# Array Partition I

## 561. Array Partition I

Given an integer array nums of 2n integers, group these integers into n pairs (a1, b1), (a2, b2), ..., (an, bn) such that the sum of min(ai, bi) for all i is maximized.
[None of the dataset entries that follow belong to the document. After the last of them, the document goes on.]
(** * large_file_splitter: a shallow embedding of [large_file_splitter.py]

    The script compresses every file larger than one mebibyte into a
    single-entry zip container, cuts the container into numbered chunk
    files stored in a sibling [<name>.dir] directory, and (in recover
    mode) glues the chunks back together and extracts the container.

    The embedding follows the script function by function:
    - Python [str] values are [string]s, file contents are [list byte];
    - a [pathlib.Path] is the list of its components, root first;
    - the filesystem is a finite map from paths to nodes, threaded
      together with the standard output through a state-and-exception
      monad [M];
    - the [zipfile] module is an interface ([ZipFile]) with two laws: a
      container is not empty, and extracting a freshly written
      single-entry container gives the entry back;
    - the walk of the directory tree ([Path.rglob]) is lazy and sees
      what the loop body creates, so [scan_directory] takes the
      sequence of paths the walk yields as an argument. *)

From Stdlib Require Import ZArith NArith Ascii String Decimal DecimalString DecimalN.
From Stdlib Require Import Sorting.Sorted.
From Stdlib Require Import Init.Byte.
From stdpp Require Import base tactics option list gmap strings sorting.

Local Open Scope Z_scope.

(** ** Python strings *)

Module Str.

(** [s.endswith(suf)] *)
Fixpoint endswith (s suf : string) : bool :=
  String.eqb s suf ||
  match s with
  | EmptyString => false
  | String _ s' => endswith s' suf
  end.

(** [s[:n]] for a non-negative [n] *)
Fixpoint take (n : nat) (s : string) : string :=
  match n, s with
  | S n', String a s' => String a (take n' s')
  | _, _ => EmptyString
  end.

(** [s[n:]] for a non-negative [n] *)
Fixpoint drop (n : nat) (s : string) : string :=
  match n, s with
  | S n', String _ s' => drop n' s'
  | _, _ => s
  end.

(** [s[:-n]] for a positive [n] *)
Definition drop_last (n : nat) (s : string) : string :=
  take (String.length s - n) s.

(** [s.rfind(c)], with [None] for Python's [-1] *)
Fixpoint rfind (c : ascii) (s : string) : option nat :=
  match s with
  | EmptyString => None
  | String a s' =>
      match rfind c s' with
      | Some i => Some (S i)
      | None => if Ascii.eqb a c then Some 0%nat else None
      end
  end.

(** membership of a character, [c in s] *)
Fixpoint mem (c : ascii) (s : string) : bool :=
  match s with
  | EmptyString => false
  | String a s' => Ascii.eqb a c || mem c s'
  end.

(** The characters [str.strip()] removes, within ASCII. *)
Definition is_space (c : ascii) : bool :=
  let n := N_of_ascii c in
  ((9 <=? n) && (n <=? 13) || (28 <=? n) && (n <=? 32))%N.

Fixpoint lstrip (s : string) : string :=
  match s with
  | EmptyString => EmptyString
  | String a s' => if is_space a then lstrip s' else s
  end.

Fixpoint rstrip (s : string) : string :=
  match s with
  | EmptyString => EmptyString
  | String a s' =>
      match rstrip s' with
      | EmptyString => if is_space a then EmptyString else String a EmptyString
      | r => String a r
      end
  end.

Definition strip (s : string) : string := rstrip (lstrip s).

(** [str(n)] for a non-negative integer *)
Definition of_N (n : N) : string := NilEmpty.string_of_uint (N.to_uint n).

(** The digits of an integer literal as [int()] reads them: decimal
    digits, where single underscores may separate two digits. *)
Fixpoint int_digits (prev_is_digit : bool) (s : string) : option uint :=
  match s with
  | EmptyString => if prev_is_digit then Some Nil else None
  | String a s' =>
      if Ascii.eqb a "_"
      then (if prev_is_digit then int_digits false s' else None)
      else uint_of_char a (int_digits true s')
  end.

(** [int(s)]: surrounding whitespace is dropped, one sign is allowed;
    [None] stands for [ValueError]. *)
Definition int (s : string) : option Z :=
  let t := strip s in
  match t with
  | String c r =>
      if Ascii.eqb c "+" then (λ u, Z.of_N (N.of_uint u)) <$> int_digits false r
      else if Ascii.eqb c "-" then (λ u, - Z.of_N (N.of_uint u)) <$> int_digits false r
      else (λ u, Z.of_N (N.of_uint u)) <$> int_digits false t
  | EmptyString => None
  end.

(** [str(z)] for a Python integer *)
Definition of_Z (z : Z) : string :=
  if z <? 0 then String "-" (of_N (Z.abs_N z)) else of_N (Z.to_N z).

(** [sep.join(parts)] *)
Fixpoint join (sep : string) (parts : list string) : string :=
  match parts with
  | [] => EmptyString
  | [s] => s
  | s :: rest => s +:+ sep +:+ join sep rest
  end.

End Str.

(** ** Shell-style patterns ([fnmatch.translate], used by [Path.glob])

    A pattern is cut into tokens the way [fnmatch.translate] reads it,
    and a name matches when the tokens consume it entirely.  Matching
    is case-sensitive, as on POSIX systems. *)

Module Fnmatch.
(** * snyk-to-html: the data-transformation core of [src/lib/snyk-to-html.ts]

    A shallow embedding of the functions that turn parsed Snyk scan data
    into the render context of the HTML report, and of the Handlebars
    helper that derives the remediation text:

    - [metadataForVuln], [groupVulns]   (the vulnerability grouper)
    - [mergeData]                       (the multi-report merger)
    - [processData], [generateTemplate] (the pipeline orchestrator)
    - [runAsync], [run]                 (the invocation surface)
    - [getRemediation]                  (the remediation resolver)

    The program is dynamically typed ([any] throughout), so the embedding
    works on a datatype of JavaScript values and writes out the language
    rules the code relies on: truthiness, [||], [+], member access through
    the prototype chain of a plain object, and the [TypeError]s of member
    access on [undefined] and [null].  Thrown exceptions and rejected
    promises are the [Throw] case of an error monad. *)

From Stdlib Require Import String Ascii List ZArith Lia DecimalString Bool
  Permutation.
Import ListNotations.
Open Scope string_scope.
Open Scope Z_scope.

(** ** JavaScript values *)

(** Parsed JSON documents and the objects the program builds from them.
    - [VNum] is an integral number; scan counts and list lengths are
      integers in the range where JavaScript's number arithmetic is exact.
      [VNaN] is the not-a-number value that [undefined + n] produces.
    - [VObj] lists the own properties of a plain object in creation order;
      the order in which the language enumerates them is [ownKeys].
    - [VNative] is a built-in object reached through the prototype chain
      of a plain object (a method of [Object.prototype], the [Object]
      constructor, [Object.prototype] itself); it is named by the property
      that reaches it.  JSON never contains one. *)
#[warnings="-register-all"]
Inductive value : Type :=
| VUndefined
| VNull
| VBool (b : bool)
| VNum (n : Z)
| VNaN
| VStr (s : string)
| VArr (elems : list value)
| VObj (props : list (string * value))
| VNative (name : string).

(** What is thrown, or what a promise is rejected with.  [Unmodelled]
    marks the one step the value model cannot express (see [set]). *)
Inductive error : Type :=
| TypeError (msg : string)
| SyntaxError (msg : string)
| IOError (path : string)
| RenderError (msg : string)
| Unmodelled (what : string).
(** * Complex-valued ResNet assembly: layer naming, strides, shortcuts, presets

    A shallow embedding of
      - [models/resnet_blocks_3d.py]  ([basic_3d], [bottleneck_3d]) and
      - [models/resnet_models_2d.py]  ([ResNet2D] and its depth presets).

    The Keras graph is symbolic: a tensor is the history of layer calls that
    produced it, and building a network is a sequence of layer creations.  The
    embedding keeps both: tensors are terms over layers, and construction runs
    in a small monad that records every layer it creates, in order, and may
    stop with a Python exception.  Shapes and numerics of the layers are not
    modelled. *)

From Stdlib Require Import ZArith NArith List String Ascii Bool Lia.
From Stdlib Require Import DecimalString DecimalZ DecimalPos.
Import ListNotations.

Local Open Scope Z_scope.

(** ** Python strings *)

(** A Python [str] is a sequence of Unicode code points. *)
Definition str := list N.

Definition lit (s : string) : str :=
  map N_of_ascii (list_ascii_of_string s).

Fixpoint str_eqb (a b : str) : bool :=
  match a, b with
  | [], [] => true
  | x :: a', y :: b' => N.eqb x y && str_eqb a' b'
  | _, _ => false
  end.

(** [s.startswith(p)] *)
Fixpoint startswith (s p : str) : bool :=
  match p, s with
  | [], _ => true
  | y :: p', x :: s' => N.eqb x y && startswith s' p'
  | _ :: _, [] => false
  end.

(** [str(z)] for a Python int: decimal, with a leading minus sign if negative. *)
Definition str_of_Z (z : Z) : str :=
  lit (NilEmpty.string_of_int (Z.to_int z)).

(** ** Exceptions and the construction monad *)

Inductive error := ValueError | IndexError | AssertionError | OverflowError.

Inductive result (A : Type) :=
| Ok (a : A)
| Raise (e : error).
Arguments Ok {A} a.
Arguments Raise {A} e.

(** ** Layers and symbolic tensors *)

(** An argument that Keras accepts as an int or as a tuple of ints. *)
Inductive size_arg :=
| Int (n : Z)
| Tuple (l : list Z).

(** The layers the two modules create, with the arguments the source passes.
    An omitted keyword argument is [None].  The float constants
    ([epsilon=1e-5] of every normalization, [gamma=[0.25, 0.25]] of the
    spectral pooling) are the same at every call and are left out. *)
Inductive layer :=
| ZeroPadding3D (padding : Z) (name : str)
| ComplexConv3D (filters : Z) (kernel_size : size_arg) (strides : option size_arg)
    (use_bias spectral_parametrization : bool) (name : str)
| ComplexConv2D (filters : Z) (kernel_size : size_arg) (strides : size_arg)
    (padding : str) (use_bias spectral_parametrization : bool) (name : str)
| ComplexBatchNormalization (axis : Z) (name : str)
| Activation (activation : str) (name : str)
| Add (name : str)
| ComplexMaxPooling2D (pool_size strides : option size_arg) (padding : option str)
    (name : str)
| ComplexAveragePooling2D (pool_size strides : option size_arg) (padding : option str)
    (name : str)
| GlobalAveragePooling2D (name : str)
| SpectralPooling2D (name : str)
| Flatten
| ComplexDense (units : Z) (activation : str) (name : str)
| Dense (units : Z) (activation : str) (name : str).

(** The name given by the source; [Flatten()] is created without one. *)
Definition layer_name (l : layer) : option str :=
  match l with
  | ZeroPadding3D _ n | ComplexConv3D _ _ _ _ _ n | ComplexConv2D _ _ _ _ _ _ n
  | ComplexBatchNormalization _ n | Activation _ n | Add n
  | ComplexMaxPooling2D _ _ _ n | ComplexAveragePooling2D _ _ _ n
  | GlobalAveragePooling2D n | SpectralPooling2D n
  | ComplexDense _ _ n | Dense _ _ n => Some n
  | Flatten => None
  end.

(** A symbolic tensor: a placeholder, or the output of a layer applied to
    its inbound tensors. *)
#[warnings="-register-all"]
Inductive tensor :=
| Placeholder (id : N)
| Out (l : layer) (inbound : list tensor).

Fixpoint tsize (t : tensor) : nat :=
  match t with
  | Placeholder _ => 1%nat
  | Out _ ts => S (list_sum (map tsize ts))
  end.

(** Construction: a result or an exception, and the layers created so far. *)
Definition M (A : Type) : Type := (result A * list layer)%type.

Definition ret {A} (a : A) : M A := (Ok a, []).

Definition raise {A} (e : error) : M A := (Raise e, []).

Definition bind {A B} (m : M A) (f : A -> M B) : M B :=
  match m with
  | (Ok a, w) => let (r, w') := f a in (r, w ++ w')
  | (Raise e, w) => (Raise e, w)
  end.

Declare Scope construct_scope.
Delimit Scope construct_scope with construct.
Notation "x <- m ;; k" := (bind m (fun x => k))
  (at level 100, m at next level, right associativity) : construct_scope.
Notation "m ;;; k" := (bind m (fun _ => k))
  (at level 100, right associativity) : construct_scope.
Local Open Scope construct_scope.

(** [layer(...)(inbound)]: create the layer and apply it. *)
Definition call (l : layer) (inbound : list tensor) : M tensor :=
  (Ok (Out l inbound), [l]).

Definition created {A} (m : M A) : list layer := snd m.
Lemma heuristic_image_spec (junk_s junk_e : Z -> byte) (i : nat) (b : blobs)
    (offset : Z) (fil : FILE) (b' : blobs) (offset' : Z) (fil' : FILE) :
  0 <= offset ->
  Zlength (f_data fil) < 2 ^ 31 ->
  heuristic_image junk_s junk_e i (b, offset, fil) = Some (inr (b', offset', fil')) ->
  exists s e,
    offset <= s /\ s <= e /\
    b' = set_png_end (set_png_start b i s) i (e + 12) /\
    offset' = e + 12 /\
    f_data fil' = f_data fil /\
    exists f, barmaid_find_seq junk_e fil s barmaid_end_mseq_png = Some (e, f).
Proof.
  intros Hoff Hsmall H. unfold heuristic_image in H.
  destruct (barmaid_find_seq junk_s fil offset barmaid_start_mseq_png)
    as [[s fil1]|] eqn:Es; [|discriminate].
  cbn [lift_early bind_early png_start set_png_start] in H.
  rewrite elt_set_elt in H.
  destruct (Z.ltb_spec s 0) as [Hneg|Hs]; [discriminate|].
  pose proof (find_seq_data _ _ _ _ _ _ Es) as Hd1.
  apply find_seq_bound in Es; [|exact Hoff|exact Hsmall].
  destruct (barmaid_find_seq junk_e fil1 s barmaid_end_mseq_png)
    as [[e fil2]|] eqn:Ee; [|discriminate].
  cbn [lift_early bind_early png_end set_png_end] in H.
  rewrite !elt_set_elt in H.
  destruct (Z.ltb_spec e 0) as [Hneg|He]; [discriminate|].
  pose proof (find_seq_data _ _ _ _ _ _ Ee) as Hd2.
  pose proof Ee as Hb.
  apply find_seq_bound in Hb; [|exact Hs|rewrite Hd1; exact Hsmall].
  rewrite (find_seq_reposition junk_e fil fil1) in Ee by assumption.
  change (sizeof barmaid_end_mseq_png) with 12 in H.
  injection H as <- <- <-. exists s, e.
  split; [lia|]. split; [lia|]. split; [destruct i; reflexivity|].
  split; [destruct i; reflexivity|]. split; [congruence|].
  exists fil2. exact Ee.
Qed.

Lemma heuristic_image_early (junk_s junk_e : Z -> byte) (i : nat) (b : blobs)
    (offset : Z) (fil : FILE) (b' : blobs) (fil' : FILE) :
  heuristic_image junk_s junk_e i (b, offset, fil) = Some (inl (b', fil')) ->
  success b' = success b.
Proof.
  intros H. unfold heuristic_image in H.
  destruct (barmaid_find_seq junk_s fil offset barmaid_start_mseq_png)
    as [[s fil1]|]; [|discriminate].
  cbn [lift_early bind_early png_start set_png_start] in H.
  destruct (elt _ i <? 0).
  - injection H as <- _. reflexivity.
  - destruct (barmaid_find_seq junk_e fil1 _ barmaid_end_mseq_png)
      as [[e fil2]|]; [|discriminate].
    cbn [lift_early bind_early png_end set_png_end] in H.
    destruct (elt _ i <? 0); [|discriminate].
    injection H as <- _. reflexivity.
Qed.

(** A layout that [barmaid_heuristic_png] returns with [success = true] for
    a file whose length is an [int] holds two non-empty image ranges in
    order, each ending 12 bytes behind the offset the scanner returned for
    the end marker, and leaves the prefix and container fields as
    initialised. *)
Theorem heuristic_png_layout (junk : nat -> Z -> byte) (fil : FILE)
    (b : blobs) (fil' : FILE) :
  Zlength (f_data fil) <= INT_MAX ->
  barmaid_heuristic_png junk fil = Some (b, fil') ->
  success b = true ->
  0 <= elt (png_start b) 0 /\
  elt (png_start b) 0 < elt (png_end b) 0 /\
  elt (png_end b) 0 <= elt (png_start b) 1 /\
  elt (png_start b) 1 < elt (png_end b) 1 /\
  (exists f, barmaid_find_seq (junk 1%nat) fil (elt (png_start b) 0)
               barmaid_end_mseq_png
             = Some (elt (png_end b) 0 - sizeof barmaid_end_mseq_png, f)) /\
  (exists f, barmaid_find_seq (junk 3%nat) fil (elt (png_start b) 1)
               barmaid_end_mseq_png
             = Some (elt (png_end b) 1 - sizeof barmaid_end_mseq_png, f)) /\
  prefix_end b = -1 /\ container_start b = -1 /\ container_end b = -1 /\
  container_zlib b = false.
Proof.
  intros Hint H Hs.
  assert (Hsmall : Zlength (f_data fil) < 2 ^ 31) by (unfold INT_MAX in Hint; lia).
  unfold barmaid_heuristic_png, bind_early in H.
  destruct (heuristic_image (junk 0%nat) (junk 1%nat) 0 (blobs_init, 0, fil))
    as [[[b0 f0]|[[b1 o1] f1]]|] eqn:E0; try discriminate.
  - apply heuristic_image_early in E0. injection H as <- _.
    rewrite E0 in Hs. discriminate.
  - apply heuristic_image_spec in E0; [|lia|exact Hsmall].
    destruct E0 as [s0 [e0 [Hs0 [He0 [Hb1 [Ho1 [Hd1 [g0 Hf0]]]]]]]].
    destruct (heuristic_image (junk 2%nat) (junk 3%nat) 1 (b1, o1, f1))
      as [[[b2 f2]|[[b2 o2] f2]]|] eqn:E1; try discriminate.
    + apply heuristic_image_early in E1. injection H as <- _.
      rewrite E1, Hb1 in Hs. discriminate.
    + apply heuristic_image_spec in E1; [|lia|rewrite Hd1; exact Hsmall].
      destruct E1 as [s1 [e1 [Hs1 [He1 [Hb2 [Ho2 [Hd2 [g1 Hf1]]]]]]]].
      rewrite (find_seq_reposition (junk 3%nat) fil f1) in Hf1 by (lia || assumption).
      injection H as <- _. subst b2 b1 o1.
      change (sizeof barmaid_end_mseq_png) with 12.
      cbn -[Z.add Z.sub barmaid_find_seq barmaid_end_mseq_png].
      replace (e0 + 12 - 12) with e0 by lia.
      replace (e1 + 12 - 12) with e1 by lia.
      repeat split; try lia; eauto.
Qed.
Definition setTimeout (t : option Z) : Method unit := fun this =>
  (Return tt,
   {| error := error this; canceled := canceled this; timeout := t;
      table := table this; options := options this; columns := columns this;
      columnsByName := columnsByName this;
      firstRowWritten := firstRowWritten this;
      rowsData := rowsData this; bulkOptions := bulkOptions this |}).

(** ** Command text *)

Definition getOptionsSql (this : BulkLoad) : string :=
  let addOptions : list string := [] in
  let addOptions :=
    if checkConstraints (bulkOptions this)
    then (addOptions ++ ["CHECK_CONSTRAINTS"])%list else addOptions in
  let addOptions :=
    if fireTriggers (bulkOptions this)
    then (addOptions ++ ["FIRE_TRIGGERS"])%list else addOptions in
  let addOptions :=
    if keepNulls (bulkOptions this)
    then (addOptions ++ ["KEEP_NULLS"])%list else addOptions in
  let addOptions :=
    if lockTable (bulkOptions this)
    then (addOptions ++ ["TABLOCK"])%list else addOptions in
  if (0 <? Z.of_nat (List.length addOptions))
  then String.append " WITH ("
         (String.append (String.concat "," addOptions) ")")
  else "".

(** The body of the column loop of [getBulkInsertSql], from index [i] on. *)
Fixpoint bulkInsertColumns (i : nat) (cols : list Column) (sql : string)
  : string :=
  match cols with
  | [] => sql
  | c :: rest =>
      let sql := if negb (Nat.eqb i 0) then String.append sql ", " else sql in
      let sql :=
        String.append sql
          (String.append "["
             (String.append (name (fields c))
                (String.append "] " (declaration (type c) (fields c))))) in
      bulkInsertColumns (S i) rest sql
  end.

Definition getBulkInsertSql (this : BulkLoad) : string :=
  let sql := String.append "insert bulk " (String.append (table this) "(") in
  let sql := bulkInsertColumns 0 (columns this) sql in
  let sql := String.append sql ")" in
  let sql := String.append sql (getOptionsSql this) in
  sql.

Definition newline : string := String (ascii_of_nat 10) EmptyString.

Fixpoint tableCreationColumns (i : nat) (cols : list Column) (sql : string)
  : string :=
  match cols with
  | [] => sql
  | c :: rest =>
      let sql :=
        if negb (Nat.eqb i 0)
        then String.append sql (String.append "," newline) else sql in
      let sql :=
        String.append sql
          (String.append "["
             (String.append (name (fields c))
                (String.append "] " (declaration (type c) (fields c))))) in
      let sql :=
        match nullable (fields c) with
        | Some n =>
            String.append sql
              (String.append " " (if n then "NULL" else "NOT NULL"))
        | None => sql
        end in
      tableCreationColumns (S i) rest sql
  end.

Definition getTableCreationSql (this : BulkLoad) : string :=
  let sql :=
    String.append "CREATE TABLE "
      (String.append (table this) (String.append "(" newline)) in
  let sql := tableCreationColumns 0 (columns this) sql in
  String.append sql (String.append newline ")").

(** ** Encoders *)

Section Encoders.

Variable TOKEN_TYPE : TYPE.

(** The loop of [addRow]: for each column in registry order, the type
    descriptor writes the value [valueOf i c] to the row buffer; a throw
    ends the loop with the bytes written so far in place. *)
Fixpoint writeColumns (valueOf : nat -> Column -> JsValue)
    (opts : ConnectionOptions) (i : nat) (cols : list Column)
    (buf : WritableTrackingBuffer)
  : Completion unit * WritableTrackingBuffer :=
  match cols with
  | [] => (Return tt, buf)
  | c :: rest =>
      let '(bytes, thrown) :=
        writeParameterData (type c)
          {| p_length := length (fields c); p_scale := scale (fields c);
             p_precision := precision (fields c);
             p_value := valueOf i c |} opts in
      let buf := write bytes buf in
      match thrown with
      | Some e => (Throw e, buf)
      | None => writeColumns valueOf opts (S i) rest buf
      end
  end.

(** The choice between the argument list and its single element. *)
Definition chooseRow (input : list JsValue) : JsValue :=
  let input0 := nth 0 input JsUndefined in
  if (1 <? Z.of_nat (List.length input))
     || negb (truthy input0)
     || negb (String.eqb (typeof input0) "object")
  then JsArray input
  else input0.

Definition addRow (input : list JsValue) : Method unit := fun this =>
  let this := set_firstRowWritten true this in
  let row := chooseRow input in
  (* write row token *)
  let this := set_rowsData (writeUInt8 (ROW TOKEN_TYPE) (rowsData this)) this in
  (* write each column *)
  let '(r, buf) :=
    if instanceofArray row then
      writeColumns (fun i _ => getIndex row i) (options this) 0
        (columns this) (rowsData this)
    else
      writeColumns (fun _ c => getProp row (objName (fields c)))
        (options this) 0 (columns this) (rowsData this) in
  (r, set_rowsData buf this).

(** The flags of one column, as [getColMetaData] computes them. *)
Definition columnFlags (opts : ConnectionOptions) (c : Column) : Z :=
  let flags := FLAGS.updateableReadWrite in
  if default false (nullable (fields c)) then
    Z.lor flags FLAGS.nullable
  else if (match nullable (fields c) with None => true | Some _ => false end)
          && js_ge (tdsVersion opts) "7_2" then
    Z.lor flags FLAGS.nullableUnknown
  else flags.

(** The column loop of [getColMetaData]; a throw of a descriptor's
    [writeTypeInfo] ends it. *)
Fixpoint writeColumnsMetaData (opts : ConnectionOptions) (cols : list Column)
    (tBuf : WritableTrackingBuffer)
  : Completion unit * WritableTrackingBuffer :=
  match cols with
  | [] => (Return tt, tBuf)
  | c :: rest =>
      (* UserType *)
      let tBuf :=
        if js_lt (tdsVersion opts) "7_2"
        then writeUInt16LE 0 tBuf else writeUInt32LE 0 tBuf in
      (* Flags *)
      let tBuf := writeUInt16LE (columnFlags opts c) tBuf in
      (* TYPE_INFO *)
      let '(bytes, thrown) := writeTypeInfo (type c) (fields c) opts in
      let tBuf := write bytes tBuf in
      match thrown with
      | Some e => (Throw e, tBuf)
      | None =>
          (* ColName *)
          let tBuf := writeBVarchar (name (fields c)) tBuf in
          writeColumnsMetaData opts rest tBuf
      end
  end.

Definition getColMetaData (this : BulkLoad) : Completion (list byte) :=
  let tBuf := newWritableTrackingBuffer 100 true in
  let tBuf := writeUInt8 (COLMETADATA TOKEN_TYPE) tBuf in
  let tBuf := writeUInt16LE (Z.of_nat (List.length (columns this))) tBuf in
  match writeColumnsMetaData (options this) (columns this) tBuf with
  | (Throw e, _) => Throw e
  | (Return _, tBuf) => Return (fst (data tBuf))
  end.

(** The DONE token of [getPayload]. *)
Definition doneToken (opts : ConnectionOptions) : WritableTrackingBuffer :=
  let tBuf :=
    newWritableTrackingBuffer
      (if js_lt (tdsVersion opts) "7_2" then 9 else 13) false in
  let tBuf := writeUInt8 (DONE TOKEN_TYPE) tBuf in
  let status := DONE_STATUS.FINAL in
  let tBuf := writeUInt16LE status tBuf in
  let tBuf := writeUInt16LE 0 tBuf in
  let tBuf := writeUInt32LE 0 tBuf in
  if js_ge (tdsVersion opts) "7_2" then writeUInt32LE 0 tBuf else tBuf.

Definition getPayload : Method WritableTrackingBuffer := fun this =>
  match getColMetaData this with
  | Throw e => (Throw e, this)
  | Return metaData =>
      let len := Z.of_nat (List.length metaData) in
      let '(rows, rd) := data (rowsData this) in
      let this := set_rowsData rd this in
      let len := len + Z.of_nat (List.length rows) in
      let done := fst (data (doneToken (options this))) in
      let len := len + Z.of_nat (List.length done) in
      let payload := newWritableTrackingBuffer len false in
      let payload := copyFrom metaData payload in
      let payload := copyFrom rows payload in
      let payload := copyFrom done payload in
      (Return payload, this)
  end.

End Encoders.

(** ** Sample data *)

Module Samples.

(** The marker values of the TDS protocol. *)
Definition TOKEN_TYPE : TYPE :=
  {| ROW := 0xD1; DONE := 0xFD; COLMETADATA := 0x81 |}.

(** A four-byte integer descriptor: a length byte, then the value; it
    rejects a value that is not a number after the length byte is out. *)
Definition Int : DataType :=
  {| id := 0x26;
     resolveLength := Some (fun _ => Return (Some 4));
     hasPrecision := false; resolvePrecision := None;
     hasScale := false; resolveScale := None;
     writeTypeInfo := fun _ _ => ([0x26; 4], None);
     writeParameterData := fun p _ =>
       match p_value p with
       | JsNumber z => (4 :: uint32LE z, None)
       | JsNull | JsUndefined => ([0], None)
       | _ => ([4], Some (EncodingError "Invalid number."))
       end;
     declaration := fun _ => "int" |}.

Definition noColumnOptions : ColumnOptions :=
  {| co_output := None; co_length := None; co_precision := None;
     co_scale := None; co_objName := None; co_nullable := None |}.

Definition nullableOption (n : bool) : ColumnOptions :=
  {| co_output := None; co_length := None; co_precision := None;
     co_scale := None; co_objName := None; co_nullable := Some n |}.

Definition noOptions : Options :=
  {| o_checkConstraints := JsUndefined; o_fireTriggers := JsUndefined;
     o_keepNulls := JsUndefined; o_lockTable := JsUndefined |}.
Return the maximized sum.

Example 1:

Input: nums = [1,4,3,2]

Output: 4

Explanation: All possible pairings (ignoring the ordering of elements) are:

1. (1, 4), (2, 3) -> min(1, 4) + min(2, 3) = 1 + 2 = 3

2. (1, 3), (2, 4) -> min(1, 3) + min(2, 4) = 1 + 2 = 3

3. (1, 2), (3, 4) -> min(1, 2) + min(3, 4) = 1 + 3 = 4

So the maximum possible sum is 4.

Example 2:

Input: nums = [6,2,6,5,1,2]

Output: 9

Explanation: The optimal pairing is (2, 1), (2, 5), (6, 6). min(2, 1) + min(2, 5) + min(6, 6) = 1 + 2 + 6 = 9.

Constraints:

• 1 <= n <= 104
• nums.length == 2 * n
• -104 <= nums[i] <= 104

Solution to the above Question

class Solution {

public:

int arrayPairSum(vector<int>& nums) {

sort(nums.begin(), nums.end());

int a=0;

for(int i=0; i<nums.size(); i+=2){

a=a+nums[i];

}

return a;

}

};